[Start of Attachment]

(* ===== verification/KernelTotal.v ===== *)
(** * Interrupts that cannot go wrong

    The timer, the keyboard and the system calls that only concern processes
    and the screen never do anything C gives no meaning to. *)

From S2P Require Import Prelude Bytes Proc Queues AbsProc Sched SchedSpec SchedProofs TimerProofs Lifecycle Pmap Disk.
From S2P Require Import FileSys Printk Keyboard Video Descr System Spawn Loader Ls Devices Kernel Safe.
From S2P Require Import SpawnProofs Awake KernelProofs.

Definition nf {S A} (c : M S A) (s : S) : Prop := match c s with Fault _ => False | _ => True end.

Lemma nf_bind {S A B} (c : M S A) (f : A -> M S B) s :
  nf c s -> (forall x s', c s = Ret x s' -> nf (f x) s') -> nf (c ≫= f) s.
Proof. unfold nf, mbind, M_bind. destruct (c s) eqn:E; [|done..]. intros _ H. by apply H. Qed.
Lemma nf_ret {S A} (x : A) (s : S) : nf (mret x) s.
Proof. done. Qed.
Lemma nf_wp {S A} (c : M S A) Q J s : wp c Q J s -> nf c s.
Proof. unfold wp, nf. by destruct (c s). Qed.
Lemma nf_if {S A} (b : bool) (c d : M S A) s : (b = true -> nf c s) -> (b = false -> nf d s) -> nf (if b then c else d) s.
Proof. destruct b; auto. Qed.

Section total.
Context {D : Type} `{!AtaDevice D}.
Context (PCBPool_addr sems_addr : Z).
Abbreviation S := (sys D).
Implicit Types s : S.

Lemma nf_on_k {A} (c : M kst A) s : nf c (y_k s) -> nf (on_k c) s.
Proof. unfold nf, on_k, zoom. by destruct (c (y_k s)). Qed.

Lemma nf_upd_pcb p f k : is_Some (p ≫= fun i => k_PCBPool k !! i) -> nf (upd_pcb p f) k.
Proof.
  intros [c Hc]. destruct p as [i|]; [|done]. simpl in Hc. unfold nf. by rewrite (upd_pcb_run _ _ _ _ Hc).
Qed.

Lemma nf_frame_of i s : is_Some (k_PCBPool (y_k s) !! i) -> nf (frame_of i) s.
Proof.
  intros [c Hc]. unfold frame_of. apply nf_bind; [|done]. apply nf_on_k. unfold nf. by rewrite (get_pcb_run _ _ _ Hc).
Qed.

Lemma nf_set_eax i v s : is_Some (k_PCBPool (y_k s) !! i) -> nf (set_eax i v) s.
Proof. intros H. by apply nf_on_k, nf_upd_pcb. Qed.

(** Under the invariant the running process and every PCB index are there. *)
Lemma KInv_pool k i : KInv k -> (i < PCBPOOLMAX)%nat -> is_Some (k_PCBPool k !! i).
Proof. intros (a & Habs & _) Hi. apply lookup_lt_is_Some. by rewrite (rep_pool _ _ (proj1 Habs)). Qed.

Lemma KInv_current k : KInv k -> exists i c, k_current k = Some i /\ (i < PCBPOOLMAX)%nat /\ k_PCBPool k !! i = Some c.
Proof.
  intros (a & Habs & HA & _ & Hc). destruct (a_cur a) as [i|] eqn:Hi; [|done].
  destruct (ap_cur _ HA _ Hi) as [_ (c & Hc' & _)]. destruct (abs_pcb _ _ Habs _ _ Hc') as (d & Hd & _).
  exists i, d. split_and!; [by rewrite (abs_cur _ _ Habs)| |done]. rewrite <- (rep_pool _ _ (proj1 Habs)).
  by eapply lookup_lt_Some.
Qed.

(** The system calls that take no pointer and no file. *)
Definition plain_calls : list Z :=
  [SYS_HANDOUT; SYS_SLEEP; SYS_EXIT; SYS_JOIN; SYS_PID; SYS_PPID; SYS_GET_TICK; SYS_PRINT_CHAR;
   SYS_INIT_CACHE; SYS_CLEAR_VRAM; SYS_FLUSH_VCACHE; SYS_SET_PIXEL].

Lemma nf_cur_upd f k : KInv k -> nf (upd_pcb (k_current k) f) k.
Proof. intros HK. destruct (KInv_current _ HK) as (i & c & -> & _ & Hc). apply nf_upd_pcb. by exists c. Qed.

Lemma nf_current_pcb k : KInv k -> nf current_pcb k.
Proof.
  intros HK. destruct (KInv_current _ HK) as (i & c & Hi & _ & Hc). unfold current_pcb, nf, mbind, M_bind. simpl.
  rewrite Hi. by rewrite (get_pcb_run _ _ _ Hc).
Qed.

Lemma nf_sys_ids k : KInv k -> nf sys_pid k /\ nf sys_ppid k.
Proof.
  intros HK. destruct (KInv_current _ HK) as (i & c & Hi & _ & Hc).
  unfold sys_pid, sys_ppid, nf, mbind, M_bind. simpl. rewrite Hi. by rewrite (get_pcb_run _ _ _ Hc).
Qed.

Lemma nf_sleep n k : KInv k -> nf (sys_sleep n) k.
Proof.
  intros HK. destruct (KInv_current _ HK) as (i & c & Hi & _ & Hc).
  unfold sys_sleep. apply nf_bind; [done|]. intros p k' [= <- <-]. rewrite Hi. apply nf_bind; [apply nf_upd_pcb; by exists c|].
  intros u k' Hu. rewrite (upd_pcb_run _ _ _ _ Hc) in Hu. injection Hu as _ <-. apply nf_upd_pcb.
  simpl. rewrite lookup_alter_list, decide_True, Hc by done. by eexists.
Qed.

Lemma ret_y_k {A} (c : M kst A) s x s' : on_k c s = Ret x s' -> c (y_k s) = Ret x (y_k s').
Proof. unfold on_k, zoom. destruct (c (y_k s)); [|done..]. intros H. injection H as -> <-. done. Qed.

(** ... and the record of held keys is left alone. *)
Definition nfk {A} (c : M S A) s : Prop :=
  match c s with
  | Ret _ s' => kb_keydown (y_kb s') = kb_keydown (y_kb s)
  | Jump _ => True
  | Fault _ => False
  end.
Lemma nfk_nf {A} (c : M S A) s : nfk c s -> nf c s.
Proof. unfold nfk, nf. by destruct (c s). Qed.
Lemma nfk_bind {A B} (c : M S A) (f : A -> M S B) s :
  nfk c s -> (forall x s', c s = Ret x s' -> nfk (f x) s') -> nfk (c ≫= f) s.
Proof.
  unfold nfk, mbind, M_bind. destruct (c s) as [x s'| |] eqn:E; [|done..]. intros H Hf. specialize (Hf x s' eq_refl).
  destruct (f x s'); [congruence|done..].
Qed.
Lemma nfk_on_k {A} (c : M kst A) s : nf c (y_k s) -> nfk (on_k c) s.
Proof. unfold nfk, nf, on_k, zoom. by destruct (c (y_k s)). Qed.
Lemma nfk_vid f s : nfk (on_vid f) s.
Proof. exact eq_refl. Qed.
Lemma nfk_putc c s : nfk (on_kb (cputchar c)) s.
Proof. exact eq_refl. Qed.
Lemma nfk_frame_of i s : is_Some (k_PCBPool (y_k s) !! i) -> nfk (frame_of i) s.
Proof.
  intros [c Hc]. unfold frame_of. apply nfk_bind; [|done]. apply nfk_on_k. unfold nf. by rewrite (get_pcb_run _ _ _ Hc).
Qed.

Lemma nfk_do_syscall i s : Inv (y_k s) -> (i < PCBPOOLMAX)%nat ->
  (forall c, k_PCBPool (y_k s) !! i = Some c -> eax (p_frame c) ∈ plain_calls /\
     (user_running (y_k s) \/ eax (p_frame c) = SYS_HANDOUT)) ->
  nfk (do_syscall PCBPool_addr sems_addr i) s.
Proof.
  intros [HK Hw] Hi Hok. pose proof (KInv_pool _ _ HK Hi) as Hp. unfold do_syscall.
  apply nfk_bind; [by apply nfk_frame_of|]. intros tf s' Htf.
  assert (s' = s /\ exists c, k_PCBPool (y_k s) !! i = Some c /\ tf = p_frame c) as (-> & c & Hc & ->).
  { destruct Hp as [c Hc]. unfold frame_of, mbind, M_bind, on_k, zoom in Htf. rewrite (get_pcb_run _ _ _ Hc) in Htf.
    injection Htf as <- <-. split; [by destruct s|by exists c]. }
  destruct (Hok c Hc) as [Hn Hu]. clear Hok Htf. cbn zeta.
  assert (Hse : forall v s', y_k s' = y_k s -> nfk (set_eax i v) s')
    by (intros v s' E; apply nfk_on_k, nf_upd_pcb; simpl; by rewrite E).
  unfold plain_calls in Hn. rewrite !elem_of_cons, elem_of_nil in Hn.
  assert (Hus : eax (p_frame c) <> SYS_HANDOUT -> user_running (y_k s)) by (destruct Hu; tauto). clear Hu.
  decompose [or] Hn; clear Hn; try done; match goal with E : eax _ = _ |- _ => rewrite E in *; clear E end; cbn [Z.eqb Pos.eqb SYS_HANDOUT SYS_SLEEP SYS_EXIT SYS_JOIN SYS_PID SYS_PPID SYS_GET_TICK SYS_PRINT_CHAR
   SYS_INIT_CACHE SYS_CLEAR_VRAM SYS_FLUSH_VCACHE SYS_SET_PIXEL SYS_EXEC SYS_READLINE SYS_FS_LS SYS_FS_OPEN SYS_FS_READ SYS_FS_WRITE
   SYS_FS_LSEEK SYS_FS_CLOSE SYS_SEM_INIT SYS_SEM_OPEN SYS_SEM_POST SYS_SEM_WAIT SYS_SEM_TRYWAIT SYS_SEM_CLOSE SYS_SEM_GET SYS_THREAD SYS_FORK SYS_GET_KEY].
  - apply nfk_on_k. unfold sys_handout. apply nf_bind; [done|]. intros p k' [= <- <-]. by apply nf_cur_upd.
  - by apply nfk_on_k, nf_sleep.
  - apply nfk_on_k. eapply nf_wp, KInv_exit; [done|by apply Hus].
  - apply nfk_on_k. eapply nf_wp, KInv_join; [done|by apply Hus].
  - apply nfk_bind; [by apply nfk_on_k, nf_sys_ids|]. intros r s' Hr. apply Hse. by eapply quiet_eq; [apply quiet_sys_pid|].
  - apply nfk_bind; [by apply nfk_on_k, nf_sys_ids|]. intros r s' Hr. apply Hse. by eapply quiet_eq; [apply quiet_sys_ppid|].
  - apply nfk_bind; [done|]. intros r s' Hr. apply Hse. by eapply quiet_eq; [apply quiet_tick|].
  - apply nfk_putc.
  - apply nfk_vid.
  - apply nfk_vid.
  - apply nfk_bind; [apply nfk_vid|]. intros x s' _. apply nfk_vid.
  - apply nfk_vid.
Qed.

Lemma nf_switching {A} (c : M S A) s : nf c s -> nf (switching PCBPool_addr c) s.
Proof. unfold nf, switching. by destruct (c s). Qed.

Lemma saved_run i tf s : is_Some (k_PCBPool (y_k s) !! i) ->
  (on_k (upd_pcb (Some i) (with_frame tf));; on_k (upd_pcb (Some i) (with_tf (TFStack i)))) s = Ret tt (saved i tf s).
Proof.
  intros [c Hc]. unfold mbind, M_bind, on_k, zoom. rewrite (upd_pcb_run _ _ _ _ Hc). cbn [y_k with_k].
  assert (Hc' : k_PCBPool (kset_pcb i (with_frame tf) (y_k s)) !! i = Some (with_frame tf c))
    by (simpl; by rewrite lookup_alter_list, decide_True, Hc).
  rewrite (upd_pcb_run _ _ _ _ Hc'). f_equal. unfold saved, with_k. cbn. f_equal.
  unfold kset_pcb, with_PCBPool. cbn. f_equal. by rewrite list_alter_alter_eq.
Qed.

Lemma nf_assoc {A B C} (c : M S A) (f : A -> M S B) (g : B -> M S C) s :
  nf ((c ≫= f) ≫= g) s -> nf (x ← c; f x ≫= g) s.
Proof. unfold nf, mbind, M_bind. by destruct (c s). Qed.

Lemma nf_kb {A} (c : M kbst A) s : nf c (y_kb s) -> (forall k, c (y_kb s) <> Jump k) -> nf (on_kb c) s.
Proof. unfold nf, on_kb, part. destruct (c (y_kb s)) as [| k |]; [done|by intros _ H; destruct (H k)|done]. Qed.

Lemma press_key_run code k : exists k', press_key code k = Ret tt k' /\ length (kb_keydown k') = length (kb_keydown k).
Proof.
  unfold press_key, mbind, M_bind. destruct (Z.land code 0x80 =? 0).
  - destruct (code =? 0x1d), (find_letter letter 0 code); eexists; (split; [done|]); simpl; by rewrite ?length_insert.
  - cbn zeta. destruct (_ =? 0x1d), (find_letter letter 0 _); eexists; (split; [done|]); simpl; by rewrite ?length_insert.
Qed.

Lemma ctrl_c_run k : length (kb_keydown k) = 26%nat -> exists b k', ctrl_c k = Ret b k'.
Proof.
  intros Hl. destruct (lookup_lt_is_Some_2 (kb_keydown k) 2 ltac:(lia)) as [x Hx].
  unfold ctrl_c, mbind, M_bind. simpl. rewrite Hx. simpl. destruct (_ && _); by do 2 eexists.
Qed.

Lemma nf_keyboard code val i s : Inv (y_k s) -> (i < PCBPOOLMAX)%nat -> length (kb_keydown (y_kb s)) = 26%nat ->
  nf (code ← read_scancode code val;
      on_kb (press_key code);;
      c ← on_kb ctrl_c;
      cur ← on_k current_pcb;
      if (c : bool) && bool_decide (p_tt cur <> KERNEL) then set_eax i SYS_EXIT;; do_syscall PCBPool_addr sems_addr i
      else mret tt) s.
Proof.
  intros Hs Hi Hl. apply nf_bind; [done|]. intros cd s1 E1.
  assert (y_k s1 = y_k s /\ y_kb s1 = y_kb s) as [Ek Ekb] by (injection E1 as _ <-; done).
  clear E1. rewrite <- Ek in Hs. rewrite <- Ekb in Hl. clear s Ek Ekb.
  destruct (press_key_run cd (y_kb s1)) as (k1 & E1 & Hl1).
  apply nf_bind; [unfold nf, on_kb, part; by rewrite E1|]. intros u s2 E2.
  assert (y_k s2 = y_k s1 /\ y_kb s2 = k1) as [Ek Ekb].
  { unfold on_kb, part in E2. rewrite E1 in E2. by injection E2 as _ <-. }
  clear E2. rewrite <- Ek in Hs. rewrite <- Hl1, <- Ekb in Hl. clear s1 Ek k1 E1 Hl1 Ekb.
  destruct (ctrl_c_run _ Hl) as (b & k1 & E1).
  apply nf_bind; [unfold nf, on_kb, part; by rewrite E1|]. intros b' s3 E2.
  assert (Ek : y_k s3 = y_k s2) by (by eapply quiet_eq; [|exact E2]; apply quiet_kb).
  rewrite <- Ek in Hs. clear Ek E2 E1 Hl k1 b s2 u. rename s3 into s.
  apply nf_bind; [apply nf_on_k, nf_current_pcb, Hs|]. intros d s1 E1.
  destruct (KInv_current _ (proj1 Hs)) as (j & c & Hj & Hjl & Hc).
  assert (d = c /\ s1 = s) as [-> ->].
  { unfold on_k, zoom, current_pcb, mbind, M_bind in E1. simpl in E1. rewrite Hj, (get_pcb_run _ _ _ Hc) in E1.
    injection E1 as -> <-. by destruct s. }
  destruct (b' && bool_decide (p_tt c <> KERNEL)) eqn:Eb; [|done]. apply andb_prop in Eb as [_ Eb].
  apply bool_decide_eq_true_1 in Eb. pose proof (KInv_pool _ _ (proj1 Hs) Hi) as [ci Hci].
  set (f := fun c : PCB => with_frame (tf_eax (u32 SYS_EXIT) (p_frame c)) c).
  apply nf_bind; [apply nf_set_eax; by eexists|]. intros x s2 E2.
  assert (s2 = with_k (kset_pcb i f (y_k s)) s) as ->.
  { unfold set_eax, on_k, zoom in E2. rewrite (upd_pcb_run _ _ _ _ Hci) in E2. by injection E2 as _ <-. }
  apply nfk_nf, nfk_do_syscall; [split; [apply KInv_upd; [apply _..|apply Hs]|]|done|].
  - pose proof (awakes_upd (Some i) f _ (y_k s) (proj2 Hs)) as Hw. by rewrite (upd_pcb_run _ _ _ _ Hci) in Hw.
  - intros e. simpl. rewrite lookup_alter_list, decide_True, Hci by done. intros [= <-]. split.
    + simpl. unfold plain_calls. set_solver.
    + left. apply user_running_upd; [done|]. exists j, c. split_and!; done.
Qed.

Definition plain_irq (s : S) (tf : TrapFrame) : Prop :=
  (irq tf = 0x80 -> eax tf ∈ plain_calls) /\ length (kb_keydown (y_kb s)) = 26%nat.

Lemma nf_irq_handle tf code val s : Inv (y_k s) -> irq_ok s tf -> plain_irq s tf ->
  nf (irq_handle PCBPool_addr sems_addr tf code val) s.
Proof.
  intros Hs Hok [Hp1 Hp2]. destruct (KInv_current _ (proj1 Hs)) as (i & c & Hi & Hil & Hc).
  assert (Hframe : forall s' : S, Inv (y_k s') -> is_Some (k_PCBPool (y_k s') !! i)) by (intros s' [H _]; by apply KInv_pool).
  unfold irq_handle. apply nf_switching, nf_bind; [done|]. intros p s' [= <- <-].
  replace (with_k (y_k s) s) with s by (by destruct s). rewrite Hi.
  apply nf_bind; [done|]. intros ? ? [= <- <-]. apply nf_assoc, nf_bind; [unfold nf; by rewrite saved_run by eauto|].
  intros u s1 E1. rewrite saved_run in E1 by eauto. injection E1 as _ <-.
  pose proof (Inv_saved i tf s Hs) as Hs1. pose proof (saved_frame i tf s) as Hf1.
  assert (Hkb : y_kb (saved i tf s) = y_kb s) by done.
  assert (Hok1 : irq tf = 0x80 -> sys_ok (saved i tf s) tf) by (intros H; by apply sys_ok_saved, Hok).
  set (s1 := saved i tf s) in *. clearbody s1.
  apply nf_bind.
  { apply nf_if; [intros E%Z.eqb_eq|done]. apply nfk_nf, nfk_do_syscall; [done..|]. intros d Hd. rewrite (Hf1 _ Hd).
    split; [by apply Hp1|]. by apply (so_user _ _ (Hok1 E)). }
  intros v s2 E2.
  assert (Inv (y_k s2) /\ kb_keydown (y_kb s2) = kb_keydown (y_kb s1)) as [Hs2 Ekd].
  { destruct (irq tf =? 0x80) eqn:E; [apply Z.eqb_eq in E|injection E2 as _ <-; done].
    assert (H : kp (do_syscall PCBPool_addr sems_addr i) (fun _ s' => Inv (y_k s')) Inv s1).
    { apply kp_do_syscall; [done|]. intros d Hd. rewrite (Hf1 _ Hd). by apply Hok1. }
    unfold kp in H. rewrite E2 in H. split; [done|].
    assert (H2 : nfk (do_syscall PCBPool_addr sems_addr i) s1).
    { apply nfk_do_syscall; [done..|]. intros d Hd. rewrite (Hf1 _ Hd).
      split; [by apply Hp1|]. by apply (so_user _ _ (Hok1 E)). }
    unfold nfk in H2. by rewrite E2 in H2. }
  apply nf_bind; [by apply nf_frame_of, Hframe|]. intros tf2 s3 E3.
  assert (y_k s3 = y_k s2 /\ s3 = s2 /\ exists d, k_PCBPool (y_k s2) !! i = Some d /\ tf2 = p_frame d) as (_ & -> & d & Hd & Htf2).
  { destruct (Hframe s2 Hs2) as [d Hd]. unfold frame_of, mbind, M_bind, on_k, zoom in E3. rewrite (get_pcb_run _ _ _ Hd) in E3.
    injection E3 as <- <-. destruct s2. eauto 6. }
  assert (Hl : irq tf2 = 1001 -> length (kb_keydown (y_kb s2)) = 26%nat) by (intros _; by rewrite Ekd, Hkb).
  apply nf_bind.
  { apply nf_if; intros _.
    - apply nf_bind; [apply nf_on_k; eapply nf_wp, KInv_do_timer, Hs2|]. intros x s4 E4.
      pose proof (inv_do_timer s2 Hs2) as H. unfold kp in H. rewrite E4 in H. apply nf_on_k. by eapply nf_wp, KInv_sched.
    - apply nf_if; [intros E%Z.eqb_eq|done]. by apply nf_keyboard; [..|apply Hl]. }
  intros x s4 E4.
  assert (Hs4 : Inv (y_k s4)).
  { pose proof (kp_after_frame PCBPool_addr sems_addr tf2 code val i s2 Hs2) as H. unfold kp in H. by rewrite E4 in H. }
  apply nf_bind; [by apply nf_frame_of, Hframe|]. intros tf3 s5 E5.
  assert (Ek : y_k s5 = y_k s4) by (by eapply quiet_eq; [apply quiet_frame_of|]).
  apply nf_if; [intros _|done]. apply nf_on_k. eapply nf_wp, KInv_sched. by rewrite Ek.
Qed.
End total.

[End of Attachment]

* [TASK OBJECTIVE] Each line of the records, from the opening one through the line holding "From S2P Require Import SpawnProofs", should be restated word for word, with nothing else in the answer.

* [RESPONSE AREA]
(* ===== verification/KernelTotal.v ===== *)
(** * Interrupts that cannot go wrong

    The timer, the keyboard and the system calls that only concern processes
    and the screen never do anything C gives no meaning to. *)

From S2P Require Import Prelude Bytes Proc Queues AbsProc Sched SchedSpec SchedProofs TimerProofs Lifecycle Pmap Disk.
From S2P Require Import FileSys Printk Keyboard Video Descr System Spawn Loader Ls Devices Kernel Safe.
From S2P Require Import SpawnProofs Awake KernelProofs.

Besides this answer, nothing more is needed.